Carraro Group: decision on the merger of Carraro Germania Srl with Carraro SpA adopted
26 November 2019
The contents of this section are updated as at August 6th, 2021. Please note that, as a result of the delisting of the shares of Carraro S.p.A. from the Electronic Stock Market organized and managed by Borsa Italiana S.p.A., pursuant to the resolution n. n. 8788 dated July 29th, 2021 and effective from August 6th, 2021 this section has not been subject to further updates. Therefore, the information, the data, the documents and, generally, the contents of this website refer to and are updated as at the date of August 6th, 2021
Campodarsego (Padua), 26 November 2019 – The Board of Directors of Carraro S.p.A. (the “Company"), pursuant to Article 2505(2) of the Italian Civil Code, today adopted the decision concerning the merger of Carraro Germania S.r.l., in which the Company holds the entire share capital. Also today, the Shareholders' Meeting of Carraro Germania S.r.l. adopted the merger decision pursuant to Article 2502(1) of the Italian Civil Code.

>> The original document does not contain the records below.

(** [serialize_with_lens]. *)
Definition serialize_with_lens (docs : PosMapWriter) (own_len : option (Z → option Z)) : list Z :=
  let num_docs := as_u32 #docs in
  let narrow := narrow docs in
  let width := if narrow then 3 else 4 in
  let checkpoints := narrow && bool_decide (is_Some own_len) in
  let doc_size n := n * width +
    (if checkpoints then 4 + 4 * div_ceil n CHECKPOINT_EVERY else 0) in
  let buf := if checkpoints then magic_PMP4 else if narrow then magic_PMP3 else magic_PMAP in
  let buf := buf ++ to_le_bytes 4 num_docs in
  (* offset table *)
  let '(buf, offset) := fold_left (λ st doc,
      let '(buf, offset) := st in
      (buf ++ to_le_bytes 8 offset, offset + doc_size #doc)) docs (buf, 0) in
  let buf := buf ++ to_le_bytes 8 offset in
  (* data: [own_len.filter(|_| checkpoints)] decides the document head *)
  fold_left (λ buf doc,
    buf ++ doc_bytes width (if checkpoints then own_len else None) doc) docs buf.

Definition serialize (docs : PosMapWriter) : list Z := serialize_with_lens docs None.

(** [struct PosMapReader]. *)
Record PosMapReader := {
  pm_num_docs : Z;
  pm_offsets : list Z;
  pm_data : list Z;
  pm_width : Z;
  pm_empty : Z;
  pm_checkpoints : bool;
  pm_gmap : option gmap.GmapReader;
}.

Definition open (bytes : list Z) : out PosMapReader :=
  if #bytes <? 8 then Nothing else
  m ← slice bytes 0 4;
  '(width, empty, checkpoints) ←
    (if bytes_eqb m magic_PMAP then Ret (4, EMPTY, false)
     else if bytes_eqb m magic_PMP3 then Ret (3, MAX_ORDINAL_3, false)
     else if bytes_eqb m magic_PMP4 then Ret (3, MAX_ORDINAL_3, true)
     else Nothing);
  num_docs ← u32_at bytes 4;
  let offsets_size := (num_docs + 1) * 8 in
  if #bytes <? 8 + offsets_size then Nothing else
  offsets ← slice bytes 8 (8 + offsets_size);
  data ← slice_from bytes (8 + offsets_size);
  Ret {| pm_num_docs := num_docs; pm_offsets := offsets; pm_data := data;
         pm_width := width; pm_empty := empty; pm_checkpoints := checkpoints;
         pm_gmap := None |}.

Definition has_byte_checkpoints (r : PosMapReader) : bool := pm_checkpoints r.

Definition with_gmap (r : PosMapReader) (g : gmap.GmapReader) : PosMapReader :=
  {| pm_num_docs := pm_num_docs r; pm_offsets := pm_offsets r; pm_data := pm_data r;
     pm_width := pm_width r; pm_empty := pm_empty r; pm_checkpoints := pm_checkpoints r;
     pm_gmap := Some g |}.

(** [out]: the local ordinal as the caller names it. *)
Definition out_ (r : PosMapReader) (local : Z) : out Z :=
  match pm_gmap r with Some g => gmap.global g local | None => Ret local end.

Definition read_offset (r : PosMapReader) (idx : Z) : out Z := u64_at (pm_offsets r) (idx * 8).

(** [doc_raw]: the document's whole region. *)
Definition doc_raw (r : PosMapReader) (doc_id : Z) : out (list Z) :=
  start ← read_offset r doc_id;
  let start := Z.min start #(pm_data r) in
  end_ ← read_offset r (doc_id + 1);
  let end_ := Z.min end_ #(pm_data r) in
  slice (pm_data r) start (Z.max end_ start).

(** [checkpoint_bytes]: the token count and the checkpoints at its head. *)
Definition checkpoint_bytes (raw : list Z) : out Z :=
  if #raw <? 4 then Ret #raw else
  n ← u32_at raw 0;
  Ret (4 + 4 * div_ceil n CHECKPOINT_EVERY).

(** [doc_data]: the slots. *)
Definition doc_data (r : PosMapReader) (doc_id : Z) : out (list Z) :=
  raw ← doc_raw r doc_id;
  if negb (pm_checkpoints r) then Ret raw else
  skip ← checkpoint_bytes raw;
  slice_from raw (Z.min skip #raw).

(** [slot]: the slot at byte offset [off], [None] on the empty marker. *)
Definition slot (r : PosMapReader) (doc_data : list Z) (off : Z) : out (option Z) :=
  b0 ← index doc_data off;
  b1 ← index doc_data (off + 1);
  b2 ← index doc_data (off + 2);
  b3 ← (if pm_width r =? 4 then index doc_data (off + 3) else Ret 0);
  let ord := from_le_bytes [b0; b1; b2; b3] in
  Ret (if ord =? pm_empty r then None else Some ord).

(** [byte_at]. *)
Definition byte_at (r : PosMapReader) (doc_id position : Z) (own_len : Z → option Z) : out Z :=
  if negb (pm_checkpoints r) || (pm_num_docs r <=? doc_id) then Nothing else
  raw ← doc_raw r doc_id;
  if #raw <? 4 then Nothing else
  n ← u32_at raw 0;
  if n <=? position then Nothing else
  let ck := position / CHECKPOINT_EVERY in
  let at_ := 4 + 4 * ck in
  acc ← u32_at raw at_;
  skip ← checkpoint_bytes raw;
  slots ← slice_from raw skip;
  acc ← foldM (λ acc p,
    s ← slot r slots (p * pm_width r);
    match s with
    | None => Ret 0
    | Some local => o ← out_ r local; l ← of_option (own_len o); Ret (add32 acc l)
    end) acc (range (ck * CHECKPOINT_EVERY) position);
  s ← slot r slots (position * pm_width r);
  match s with None => Nothing | Some _ => Ret acc end.

(** [ordinal_at]. *)
Definition ordinal_at (r : PosMapReader) (doc_id position : Z) : out Z :=
  if pm_num_docs r <=? doc_id then Nothing else
  doc_data ← doc_data r doc_id;
  let num_tokens := #doc_data / pm_width r in
  if num_tokens <=? position then Nothing else
  s ← slot r doc_data (position * pm_width r);
  match s with None => Nothing | Some o => out_ r o end.

(** [ordinals_range]: the [(position, ordinal)] pairs of [pos_from..pos_to]. *)
Definition ordinals_range (r : PosMapReader) (doc_id pos_from pos_to : Z) : out (list (Z * Z)) :=
  if pm_num_docs r <=? doc_id then Ret [] else
  doc_data ← doc_data r doc_id;
  let num_tokens := #doc_data / pm_width r in
  foldM (λ result pos,
    s ← slot r doc_data (pos * pm_width r);
    match s with
    | Some ord => o ← out_ r ord; Ret (result ++ [(pos, o)])
    | None => Ret result
    end) [] (range pos_from (Z.min pos_to (as_u32 num_tokens))).

(** [num_tokens]. *)
Definition num_tokens (r : PosMapReader) (doc_id : Z) : out Z :=
  if pm_num_docs r <=? doc_id then Ret 0 else
  doc_data ← doc_data r doc_id;
  Ret (as_u32 (#doc_data / pm_width r)).

(** [PosMapIndex]: the writer with the lengths its events gave. *)
Record PosMapIndex := { pi_writer : PosMapWriter; pi_own_lens : list Z }.

Definition on_own_len (ix : PosMapIndex) (ord own_len : Z) : PosMapIndex :=
  let lens := if #(pi_own_lens ix) <=? ord
              then resize (ord + 1) 0 (pi_own_lens ix) else pi_own_lens ix in
  {| pi_writer := pi_writer ix; pi_own_lens := set_at ord own_len lens |}.

Definition on_posting (ix : PosMapIndex) (ord doc_id position : Z) : PosMapIndex :=
  {| pi_writer := add (pi_writer ix) doc_id position ord; pi_own_lens := pi_own_lens ix |}.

The minutes of the resolutions adopted will be made available to the public within thirty days of today's date, in accordance with the provisions of Article 70(7)(c) of the regulation adopted with Consob Resolution no. 11971 of 14 May 1999.
The merger deed can be signed 60 days after the last of the entries in the Companies Register of the decisions relating to the approval of the Merger Plan and the creditors of the Company and of Carraro Germania S.r.l. may submit an objection within the aforesaid deadline.